The Kite Flyer

623 35 2
                                    

thru writing this series i consider myself really not good with commitment, neither in writing nor...

~mars

*



Holidays feel like a dream as its disappear while we wake up.

Begitu pesawatku melandai kemudian sang kapten membacakan pantun dengan isi kurang lebih untuk menjalani hari kembali di ibukota. Selimutku seperti ditarik paksa, dengan jendela terbuka lebar menyemburkan silaunya sinar mentari membuatmu terpaksa bangun dan bekerja.

Pun di hari hari setelah mendarat, aku memutuskan untuk langsung bekerja.

Nyatanya kantor pun tidak lepas dari jejak Laz. Literally, hes not an employee. But technically, he's been working here, for months? I dont clearly remember.

Bahkan ia membuat satu kolase besar berisi candid pengerjaan awal event hingga project kami berakhir. Foto candidku yang berhasil ia abadikan dengan indah, tentu saja with the girls, all the pretty girls involved, serta foto candidnya sendiri yang kuabadikan via kamera pocket ku.

And just like any working days yang membosankan, aku hanya berharap tidak ada kesalahan major yang menyulitkan pekerjaanku hari ini.

Sekian lama orang-orang selalu berkata aku tidak mencintai pekerjaanku, aku tidak berusaha padahal ini yang diinginkan banyak orang. Berkerja dengan mengelilingi hampir seluruh nusantara hanya demi memotret dan mencari diksi, bertemu higher ups dan selebriti untuk mempromosikan produk.

Namun begitulah manusia yg tidak pernah puas dan hanya mengomentari tanpa merasakan sepatu yan kukenakan. Bertahun lulus di jurusan Teknik Kimia di salah satu kampus di timur Jawa membuatku bermimpi dikelilingi manusia dengan jas lab, melakukan percobaan, bergelut dengan tabung elenmeyer alih-alih menghitungi botol bir pada setiap after party dengan para social influencer.
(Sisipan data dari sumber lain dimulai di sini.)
(* ===== verification/Programs.v ===== *)
(** * The programs around the parts (cmd/zwan-service, cmd/zwan-server, cmd/zwan-agent, gui)

    What each program does with the parts the other files verify: the service's identity, the
    service loops, the agent's run, the window's life, the menu's fixed entries, the system's
    language, and the addresses a certificate is made for. *)
From Stdlib Require Import Ascii String.
From S2P Require Import Prelude GoString GoStringFacts Netip NetipFacts Base64 Paths DeviceId Nrpt Deploy Host Supervisor ServerMain Engine AgentMain Manager ClientIpc App Tray.

Local Open Scope Z_scope.

(** ** The engine service: [newManager] *)

Section service.
Context `{Filepath}.

(** [MachineDeviceUUID], over the files of the machine by their paths. *)
Definition MachineDeviceUUID (p : process) (e : id_conditions) (files : string → option string)
  : option string * result id_error string :=
  deviceUUIDAt e (files (device_id_path (MachineDeviceUUID_dir p))).

(** The user's own identifier, as the agent uses it. *)
Definition DeviceUUID (p : process) (e : id_conditions) (files : string → option string)
  : option (option string * result id_error string) :=
  (λ dir, deviceUUIDAt e (files (device_id_path dir))) <$> DeviceUUID_dir p.

(** The manager, and the file with the identifier after. *)
Definition newManager (p : process) (e : id_conditions) (files : string → option string)
  : option string * result id_error Manager :=
  let '(f, r) := MachineDeviceUUID p e files in
  (f, match r with
      | Err err => Err err
      | Ok dev => Ok (Manager.New (Manager.MkConfig "127.0.0.1:53" ProductName dev 0 "" 0 false))
      end).

(** A service that was started once registers under the same identifier whenever it is started
    again and can read its file, whoever the user is and whatever its environment says, as
    long as ProgramData is the same directory. *)
Theorem service_keeps_identity p p' e e' files f m files' :
  (∀ b, ic_random e = Some b → Forall is_byte b ∧ length b = 16%nat) →
  newManager p e files = (f, Ok m) →
  ps_env p' "ProgramData" = ps_env p "ProgramData" →
  files' (device_id_path (MachineDeviceUUID_dir p)) = f → ic_mkdir e' = true → ic_readable e' = true →
  newManager p' e' files' = (f, Ok m).
Proof using Type.
  intros Hr Hm Hpd Hf Hmk Hrd. unfold newManager, MachineDeviceUUID in *.
  assert (MachineDeviceUUID_dir p' = MachineDeviceUUID_dir p) as -> by (unfold MachineDeviceUUID_dir; by rewrite Hpd).
  destruct (deviceUUIDAt e _) as [f1 [dev|]] eqn:Hd; [|done]. apply (f_equal fst) in Hm as Hf1. cbn [fst] in Hf1. subst f1.
  rewrite Hf. by rewrite (deviceUUIDAt_kept _ _ dev Hmk Hrd (deviceUUIDAt_holds _ _ _ _ Hr Hd)).
Qed.
End service.

(** ** The server service: [Execute]

    While requests of the service manager come in, the window's requests are served and the
    saved network is started, on goroutines of their own: [during] is what they do. *)
Definition server_Execute (during : Supervisor → Supervisor) (r : list svc_request) (s : Supervisor)
  : list svc_status * Supervisor :=
  let '(st, down) := Execute r in (st, if down then Shutdown (during s) else during s).

Definition server_firewallRule (exe : string) := firewallRule ProductName server_program exe.

(** ** The agent with an engine: [runEngine] *)

Section agent.
Context {W E : Type} `{SystemLaws W E}.

Inductive run_effect : Type :=
| RStarted
| RLog (line : string)
| RReporting                 (** the goroutine of [reportStatus] *)
| RInterrupted               (** [waitForInterrupt] returned *)
| RReportEnds                (** its channel is closed *)
| RReleased                  (** the system's rule is taken out *)
| RStopped.                  (** the engine is *)

(** The lines [printPeers] writes for one peer, less the padding of its columns. *)
Definition joined_lines (st : Engine.Status) : list string :=
  ["control server: " +:+ (st_Server st +:+ (" (" +:+ (trustLabelOf st +:+ ")")));
   "joined: network=" +:+ (st_NetworkID st +:+ (" suffix=" +:+ (st_DNSSuffix st +:+ (" assigned_ip=" +:+ (st_AssignedIP st +:+ (" via " +:+ st_Via st))))));
   "node public key: " +:+ st_PublicKey st]%string.

(** With what starting the engine gave and the status it reports then; the deferred calls run
    in the reverse order. *)
Definition runEngine {X : Type} (w : W) (start : option X) (st : Engine.Status) (dnsAddr : string)
  : W * list run_effect * option X :=
  match start with
  | Some e => (w, [], Some e)
  | None =>
    let '(w, b) := bindSystemDNS w dnsAddr (st_DNSSuffix st) in
    let '(w', _) := release w b in
    (w', RStarted :: (RLog <$> joined_lines st) ++
         [RLog "engine up; Ctrl+C to stop"; RReporting; RInterrupted; RReportEnds; RReleased; RStopped], None)
  end.
End agent.

(** The engine is the first thing started and the last one stopped: its resolver answers as
    long as the system's rule points at it. *)
Lemma runEngine_order {W E X : Type} `{SystemLaws W E} (w : W) (start : option X) st dnsAddr w' es e :
  runEngine w start st dnsAddr = (w', es, e) →
  (e = None ∧ head es = Some RStarted ∧ last es = Some RStopped ∧
   ∃ pre mid post, es = pre ++ RReporting :: mid ++ RReportEnds :: post ∧ RReleased ∈ post ∧ RStopped ∉ pre ++ mid) ∨
  (is_Some e ∧ es = [] ∧ w' = w).
Proof.
  unfold runEngine. destruct start as [x|]; [intros [= <- <- <-]; right; by eauto|].
  destruct (bindSystemDNS w dnsAddr _) as [w1 b]. destruct (release w1 b) as [w2 e2]. intros [= <- <- <-]. left.
  split_and!; [done|done|by cbn|].
  exists (RStarted :: (RLog <$> joined_lines st) ++ [RLog "engine up; Ctrl+C to stop"]), [RInterrupted], [RReleased; RStopped].
  split_and!; [done|by left|]. cbn. rewrite !elem_of_cons, elem_of_nil. naive_solver.
Qed.

(** ** The window's life (gui/app.go) *)

(** [App]: the context it gets when the window starts, and the supervisor of its own. *)
Record window : Type := MkApp { a_ctx : bool; a_srv : option Supervisor }.

Definition NewApp : window := MkApp false None.
Definition startup (a : window) : window := MkApp true (a_srv a).

(** [QuitApp]: whether the window is told to quit. *)
Definition QuitApp (a : window) : bool := a_ctx a.

(** [HostGenToken] over 16 bytes of randomness. *)
Definition HostGenToken (rand : list Z) : string := hex_encode rand.

Definition app_Version : string := Paths.Version.

(** Tokens are 32 hexadecimal digits and no two draws share one. *)
Lemma HostGenToken_distinct r1 r2 :
  Forall is_byte r1 → Forall is_byte r2 → length r1 = 16%nat →
  String.length (HostGenToken r1) = 32%nat ∧ (HostGenToken r1 = HostGenToken r2 → r1 = r2).
Proof.
  intros H1 H2 Hl. unfold HostGenToken. split; [rewrite hex_encode_length; lia|]. intros He.
  apply hex_decode_encode in H1, H2. rewrite He in H1. congruence.
Qed.

(** ** The menu's fixed entries (gui/tray.go) *)

Inductive fixed_entry : Type := CShow | CStopHost | CQuit.
Inductive tray_action : Type := AWindowShow | AHostStop | AWindowQuit | ATrayQuit.

#[export] Instance fixed_entry_eq_dec : EqDecision fixed_entry.
Proof. solve_decision. Defined.
#[export] Instance tray_action_eq_dec : EqDecision tray_action.
Proof. solve_decision. Defined.

(** The loop at the end of [onReady], over the clicks in turn, each with whether the window has
    started by then: what is done, and whether the loop returned. *)
Fixpoint trayLoop (clicks : list (fixed_entry * bool)) : list tray_action * bool :=
  match clicks with
  | [] => ([], false)
  | (CShow, ctx) :: clicks =>
    let '(l, q) := trayLoop clicks in (if ctx then AWindowShow :: l else l, q)
  | (CStopHost, _) :: clicks => let '(l, q) := trayLoop clicks in (AHostStop :: l, q)
  | (CQuit, ctx) :: _ => ([if ctx then AWindowQuit else ATrayQuit], true)
  end.

(** Quitting always works, whether or not there is a window, and ends the loop; before it every
    click on "Stop hosting" stops the host. *)
Lemma trayLoop_quits before ctx after :
  Forall (λ c : fixed_entry * bool, c.1 ≠ CQuit) before →
  ∃ l, trayLoop (before ++ (CQuit, ctx) :: after) = (l ++ [if ctx then AWindowQuit else ATrayQuit], true) ∧
    length (filter (λ a, a = AHostStop) l) = length (filter (λ c : fixed_entry * bool, c.1 = CStopHost) before) ∧
    (AWindowQuit ∉ l) ∧ (ATrayQuit ∉ l).
Proof.
  induction 1 as [|[c b] before Hc _ (l & IH & Hl & H1 & H2)]; [exists []; cbn; split_and!; [done|done|apply not_elem_of_nil..]|].
  destruct c; [| |done]; cbn [app trayLoop]; rewrite IH.
  - rewrite filter_cons_False by done. destruct b; [|by exists l].
    exists (AWindowShow :: l). rewrite filter_cons_False by done. rewrite !elem_of_cons. split_and!; [done|done|naive_solver..].
  - exists (AHostStop :: l). rewrite !filter_cons_True by done. rewrite !elem_of_cons. cbn [length].
    split_and!; [done|by rewrite Hl|naive_solver..].
Qed.

(** ** The system's language (gui/syslang_windows.go, syslang_other.go) *)

(** [syscall.UTF16ToString]: up to the first zero; a surrogate without its other half is written
    as it is. *)
Definition surrogate (u : Z) : bool := (0xD800 <=? u) && (u <? 0xE000).

Fixpoint utf16_bytes (s : list Z) : list ascii :=
  match s with
  | [] => []
  | u :: s' =>
    if u =? 0 then [] else
    match s' with
    | u2 :: s'' =>
      if ((0xD800 <=? u) && (u <? 0xDC00)) && ((0xDC00 <=? u2) && (u2 <? 0xE000)) then
        encode_rune (0x10000 + (u - 0xD800) * 0x400 + (u2 - 0xDC00)) ++ utf16_bytes s''
      else (if surrogate u then [byte_of 0xED; byte_of (0x80 + (u / 64) mod 64); byte_of (0x80 + u mod 64)] else encode_rune u)
           ++ utf16_bytes s'
    | [] => if surrogate u then [byte_of 0xED; byte_of (0x80 + (u / 64) mod 64); byte_of (0x80 + u mod 64)] else encode_rune u
    end
  end.

Definition UTF16ToString (s : list Z) : string := string_of_list_ascii (utf16_bytes s).

(** On Windows: what GetUserDefaultLocaleName returned and the buffer it filled, if the system
    has it. *)
Definition systemLanguage (call : option (Z * list Z)) : string :=
  match call with
  | None => ""
  | Some (n, buf) => if n <=? 1 then "" else UTF16ToString (take (Z.to_nat (n - 1)) buf)
  end.

(** Elsewhere: the first variable that is set. *)
Definition systemLanguage_other (env : string → string) : string :=
  default ""%string (List.find (λ v, negb (String.eqb v "")) (env <$> ["LC_ALL"; "LC_MESSAGES"; "LANG"]%string)).

(** A tag of plain letters is read as it is. *)
Lemma UTF16ToString_ascii s :
  Forall (λ a, 0 < byte_val a < 0x80) (list_ascii_of_string s) →
  UTF16ToString (byte_val <$> list_ascii_of_string s) = s.
Proof.
  intros Hs. unfold UTF16ToString. rewrite <- (string_of_list_ascii_of_string s) at 2. f_equal.
  induction Hs as [|a l Ha Hl IH]; [done|]. cbn [fmap list_fmap utf16_bytes].
  rewrite (proj2 (Z.eqb_neq (byte_val a) 0)) by lia.
  assert (surrogate (byte_val a) = false) as Hsu by (unfold surrogate; lia).
  assert (encode_rune (byte_val a) = [a]) as Hen.
  { unfold encode_rune, valid_rune. replace ((0 <=? byte_val a) && (byte_val a <? 0xD800)) with true by lia. cbn [orb].
    rewrite (proj2 (Z.ltb_lt (byte_val a) 0x80)) by lia. by rewrite byte_of_val. }
  destruct l as [|b l]; cbn [fmap list_fmap]; [by rewrite Hsu, Hen|].
  replace ((0xD800 <=? byte_val a) && (byte_val a <? 0xDC00)) with false by lia. cbn [andb].
  rewrite Hsu, Hen. cbn [app]. f_equal. exact IH.
Qed.

Lemma systemLanguage_tag s rest :
  Forall (λ a, 0 < byte_val a < 0x80) (list_ascii_of_string s) → s ≠ ""%string →
  systemLanguage (Some (Z.of_nat (String.length s) + 1, (byte_val <$> list_ascii_of_string s) ++ 0 :: rest)) = s.
Proof.
  intros Hs Hne. unfold systemLanguage. assert (String.length s ≠ 0%nat) by (by destruct s).
  rewrite (proj2 (Z.leb_gt _ _)) by lia. replace (Z.to_nat _) with (length (byte_val <$> list_ascii_of_string s)).
  2: { rewrite length_fmap, <- len_ascii. lia. }
  by rewrite take_app_length, UTF16ToString_ascii.
Qed.

(** The menu starts in Korean exactly where the tag begins with "ko", in either case. *)
Lemma starts_in_language s rest :
  Forall (λ a, 0 < byte_val a < 0x80) (list_ascii_of_string s) → s ≠ ""%string →
  t_current (initLanguage (systemLanguage (Some (Z.of_nat (String.length s) + 1, (byte_val <$> list_ascii_of_string s) ++ 0 :: rest))))
  = if has_prefix (to_lower s) "ko" then langKO else langEN.
Proof. intros Hs Hne. by rewrite systemLanguage_tag. Qed.

(** ** The addresses of the machine (server/tlsconf) *)

Definition ip_IsLoopback (a : Addr) : bool :=
  match addr_Unmap a with AddrZero => false | Addr4 v => v / 2 ^ 24 =? 127 | Addr6 v _ => v =? 1 end.

Definition ip_IsLinkLocalUnicast (a : Addr) : bool :=
  match addr_Unmap a with AddrZero => false | Addr4 v => v / 2 ^ 16 =? 0xA9FE | Addr6 v _ => v / 2 ^ 118 =? 0x3FA end.

Definition ip_IsLinkLocalMulticast (a : Addr) : bool :=
  match addr_Unmap a with AddrZero => false | Addr4 v => v / 2 ^ 8 =? 0xE00000 | Addr6 v _ => v / 2 ^ 112 =? 0xFF02 end.

(** [localAddrs]: the interfaces' addresses, [None] for one of another kind. *)
Definition localAddrs (addrs : option (list (option Addr))) : list string :=
  match addrs with
  | None => []
  | Some l => omap (λ a,
      a ← a;
      if ip_IsLoopback a || ip_IsLinkLocalUnicast a || ip_IsLinkLocalMulticast a then None
      else Some (addr_String (addr_Unmap a))) l
  end.

(** A certificate is made for every address another machine can use, and for no other. *)
Lemma localAddrs_reachable l s :
  s ∈ localAddrs (Some l) ↔ ∃ a, Some a ∈ l ∧ s = addr_String (addr_Unmap a) ∧
    ip_IsLoopback a = false ∧ ip_IsLinkLocalUnicast a = false ∧ ip_IsLinkLocalMulticast a = false.
Proof.
  unfold localAddrs. rewrite list_elem_of_omap. split.
  - intros (o & Ho & Hs). destruct o as [a|]; [|done]. cbn [mbind option_bind] in Hs. exists a. split; [done|].
    destruct (ip_IsLoopback a), (ip_IsLinkLocalUnicast a), (ip_IsLinkLocalMulticast a); try done. by injection Hs as <-.
  - intros (a & Ha & -> & H1 & H2 & H3). exists (Some a). split; [done|]. cbn [mbind option_bind]. by rewrite H1, H2, H3.
Qed.

Example localAddrs_demo :
  localAddrs (Some [Some (Addr4 0x7f000001); Some (Addr4 0xC0A80105); None; Some (Addr4 0xA9FE0101); Some (Addr6 1 "")])
  = ["192.168.1.5"%string].
Proof. by vm_compute. Qed.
Berbekal pengalaman kepanitiaan sebagai sosmed specialist, serta berhasilnya project rebranding pada masa sebagai Management Trainee, akupun terperangkap dalam dunia hingar bingar penuh manusia ekstrovert sedangkan terakhir aku mengecek, masih sebagai ambivert.

"Lo tuh ngga deket sama tim lo?" papar Laz dulu, mendapatiku menyudut menjadi pengamat

"Lumayan."

"Padahal lo cocok kok sama kerjaan lo. Brief lo jelas. Sebagai vendor sih gue seneng ya."

"Iya karena gue yang emosi," aku menanggapinya dengan emosi. "Ga ada lagi ya Laz kita project bareng. At least dalam waktu dekat."

"Kenapa? Gara-gara waktu itu? Dih. Laki lo tau?" Laz menggeser duduknya mendekat, ingin tau.

"Ya... enggak. Tapi instuisi aja gak sih, bentukan lo semacam fuckboy grade A gini."

"Al, Al. Posesif amat tuh laki sampe ngelarang-larang perihal kerjaan. Lo yakin mau nikah ama yang kaya gitu? Belum nikah aja ngatur-ngatur?"

"Trus kaya gimana? Yang ngga ngatur-ngatur tapi liar kaya elo?"

"Emang cowo lo better dari gue? Kadang orang yang bikin salah tuh lebih ngegas dibanding yang bener, tau ga?"